Your objective
Start with the first line of the data and end with the line that holds "cost balance : Q)"; write out each one exactly.

Records supplied
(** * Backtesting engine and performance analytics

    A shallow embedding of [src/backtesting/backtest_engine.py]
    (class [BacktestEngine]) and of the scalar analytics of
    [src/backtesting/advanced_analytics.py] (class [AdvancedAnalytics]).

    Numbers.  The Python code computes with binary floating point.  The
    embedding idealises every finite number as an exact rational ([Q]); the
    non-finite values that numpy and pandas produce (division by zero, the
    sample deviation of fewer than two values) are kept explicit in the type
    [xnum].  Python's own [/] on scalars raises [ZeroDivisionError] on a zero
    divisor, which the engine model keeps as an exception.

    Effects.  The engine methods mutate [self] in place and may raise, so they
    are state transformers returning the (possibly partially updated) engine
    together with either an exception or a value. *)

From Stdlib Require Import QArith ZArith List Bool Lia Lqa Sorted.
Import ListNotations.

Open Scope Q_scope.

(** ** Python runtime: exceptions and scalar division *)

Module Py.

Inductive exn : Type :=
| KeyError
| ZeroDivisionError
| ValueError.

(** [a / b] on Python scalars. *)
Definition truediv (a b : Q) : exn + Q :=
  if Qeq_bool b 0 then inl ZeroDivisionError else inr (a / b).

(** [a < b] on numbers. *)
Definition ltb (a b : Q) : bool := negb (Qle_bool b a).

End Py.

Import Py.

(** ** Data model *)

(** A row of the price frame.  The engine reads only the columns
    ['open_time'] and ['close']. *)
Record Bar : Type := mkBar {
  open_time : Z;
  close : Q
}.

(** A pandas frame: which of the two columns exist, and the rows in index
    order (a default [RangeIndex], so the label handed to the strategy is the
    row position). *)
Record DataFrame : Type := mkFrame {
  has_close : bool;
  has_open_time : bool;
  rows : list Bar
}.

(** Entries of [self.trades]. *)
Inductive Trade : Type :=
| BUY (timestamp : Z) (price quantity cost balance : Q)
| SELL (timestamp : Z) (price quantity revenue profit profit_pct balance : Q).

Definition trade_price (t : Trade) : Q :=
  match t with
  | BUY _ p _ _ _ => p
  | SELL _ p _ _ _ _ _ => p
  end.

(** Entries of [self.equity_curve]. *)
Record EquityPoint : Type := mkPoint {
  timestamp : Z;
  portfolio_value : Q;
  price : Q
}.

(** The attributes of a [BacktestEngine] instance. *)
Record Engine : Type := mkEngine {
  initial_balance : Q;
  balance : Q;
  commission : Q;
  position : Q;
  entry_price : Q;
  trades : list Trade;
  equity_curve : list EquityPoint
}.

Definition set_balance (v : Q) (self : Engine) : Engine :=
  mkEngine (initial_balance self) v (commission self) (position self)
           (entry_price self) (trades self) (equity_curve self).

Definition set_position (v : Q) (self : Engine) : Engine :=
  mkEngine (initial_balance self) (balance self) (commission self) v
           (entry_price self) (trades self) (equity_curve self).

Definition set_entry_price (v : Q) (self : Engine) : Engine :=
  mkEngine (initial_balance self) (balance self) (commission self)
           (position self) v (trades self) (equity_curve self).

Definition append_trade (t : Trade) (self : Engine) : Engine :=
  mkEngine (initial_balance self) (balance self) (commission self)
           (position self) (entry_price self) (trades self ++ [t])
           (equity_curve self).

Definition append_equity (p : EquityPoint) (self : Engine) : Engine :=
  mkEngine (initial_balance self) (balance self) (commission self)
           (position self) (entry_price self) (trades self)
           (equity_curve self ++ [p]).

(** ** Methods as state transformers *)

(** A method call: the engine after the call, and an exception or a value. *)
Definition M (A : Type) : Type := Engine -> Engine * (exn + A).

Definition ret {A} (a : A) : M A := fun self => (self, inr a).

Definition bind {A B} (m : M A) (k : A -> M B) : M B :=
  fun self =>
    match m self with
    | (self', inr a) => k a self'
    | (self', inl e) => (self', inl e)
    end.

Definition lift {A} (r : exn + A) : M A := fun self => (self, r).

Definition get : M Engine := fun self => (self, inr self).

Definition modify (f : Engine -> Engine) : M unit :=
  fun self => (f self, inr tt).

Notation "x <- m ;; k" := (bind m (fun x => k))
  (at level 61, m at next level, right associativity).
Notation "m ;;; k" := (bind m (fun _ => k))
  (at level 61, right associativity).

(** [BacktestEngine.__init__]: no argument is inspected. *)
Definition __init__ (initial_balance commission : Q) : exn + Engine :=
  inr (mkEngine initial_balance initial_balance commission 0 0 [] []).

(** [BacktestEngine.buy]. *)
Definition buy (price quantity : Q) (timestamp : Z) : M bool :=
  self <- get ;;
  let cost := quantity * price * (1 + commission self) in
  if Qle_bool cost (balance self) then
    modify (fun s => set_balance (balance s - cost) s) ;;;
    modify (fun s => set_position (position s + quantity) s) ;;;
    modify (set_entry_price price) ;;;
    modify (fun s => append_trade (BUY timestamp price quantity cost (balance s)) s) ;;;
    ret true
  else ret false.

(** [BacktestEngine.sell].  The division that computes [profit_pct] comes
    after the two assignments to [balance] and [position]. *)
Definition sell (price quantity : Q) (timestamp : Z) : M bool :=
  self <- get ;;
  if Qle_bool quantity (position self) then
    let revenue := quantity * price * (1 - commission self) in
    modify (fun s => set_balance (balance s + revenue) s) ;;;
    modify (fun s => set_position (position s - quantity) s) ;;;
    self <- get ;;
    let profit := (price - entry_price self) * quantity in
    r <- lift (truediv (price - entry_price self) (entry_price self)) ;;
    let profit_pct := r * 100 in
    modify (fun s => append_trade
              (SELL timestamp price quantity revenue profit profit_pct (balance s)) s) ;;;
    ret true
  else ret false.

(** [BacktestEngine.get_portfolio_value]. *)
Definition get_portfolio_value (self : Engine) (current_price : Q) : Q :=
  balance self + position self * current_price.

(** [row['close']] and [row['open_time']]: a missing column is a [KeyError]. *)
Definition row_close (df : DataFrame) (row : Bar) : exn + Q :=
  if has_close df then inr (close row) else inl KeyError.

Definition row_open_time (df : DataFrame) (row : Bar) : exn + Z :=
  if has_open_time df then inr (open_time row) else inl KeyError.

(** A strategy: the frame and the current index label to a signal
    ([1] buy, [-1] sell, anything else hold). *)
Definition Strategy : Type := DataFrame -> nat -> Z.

Answer to this exercise
(** * Backtesting engine and performance analytics

    A shallow embedding of [src/backtesting/backtest_engine.py]
    (class [BacktestEngine]) and of the scalar analytics of
    [src/backtesting/advanced_analytics.py] (class [AdvancedAnalytics]).

    Numbers.  The Python code computes with binary floating point.  The
    embedding idealises every finite number as an exact rational ([Q]); the
    non-finite values that numpy and pandas produce (division by zero, the
    sample deviation of fewer than two values) are kept explicit in the type
    [xnum].  Python's own [/] on scalars raises [ZeroDivisionError] on a zero
    divisor, which the engine model keeps as an exception.

    Effects.  The engine methods mutate [self] in place and may raise, so they
    are state transformers returning the (possibly partially updated) engine
    together with either an exception or a value. *)

From Stdlib Require Import QArith ZArith List Bool Lia Lqa Sorted.
Import ListNotations.

Open Scope Q_scope.

(** ** Python runtime: exceptions and scalar division *)

Module Py.

Inductive exn : Type :=
| KeyError
| ZeroDivisionError
| ValueError.

(** [a / b] on Python scalars. *)
Definition truediv (a b : Q) : exn + Q :=
  if Qeq_bool b 0 then inl ZeroDivisionError else inr (a / b).

(** [a < b] on numbers. *)
Definition ltb (a b : Q) : bool := negb (Qle_bool b a).

End Py.

Import Py.

(** ** Data model *)

(** A row of the price frame.  The engine reads only the columns
    ['open_time'] and ['close']. *)
Record Bar : Type := mkBar {
  open_time : Z;
  close : Q
}.

(** A pandas frame: which of the two columns exist, and the rows in index
    order (a default [RangeIndex], so the label handed to the strategy is the
    row position). *)
Record DataFrame : Type := mkFrame {
  has_close : bool;
  has_open_time : bool;
  rows : list Bar
}.

(** Entries of [self.trades]. *)
Inductive Trade : Type :=
| BUY (timestamp : Z) (price quantity cost balance : Q)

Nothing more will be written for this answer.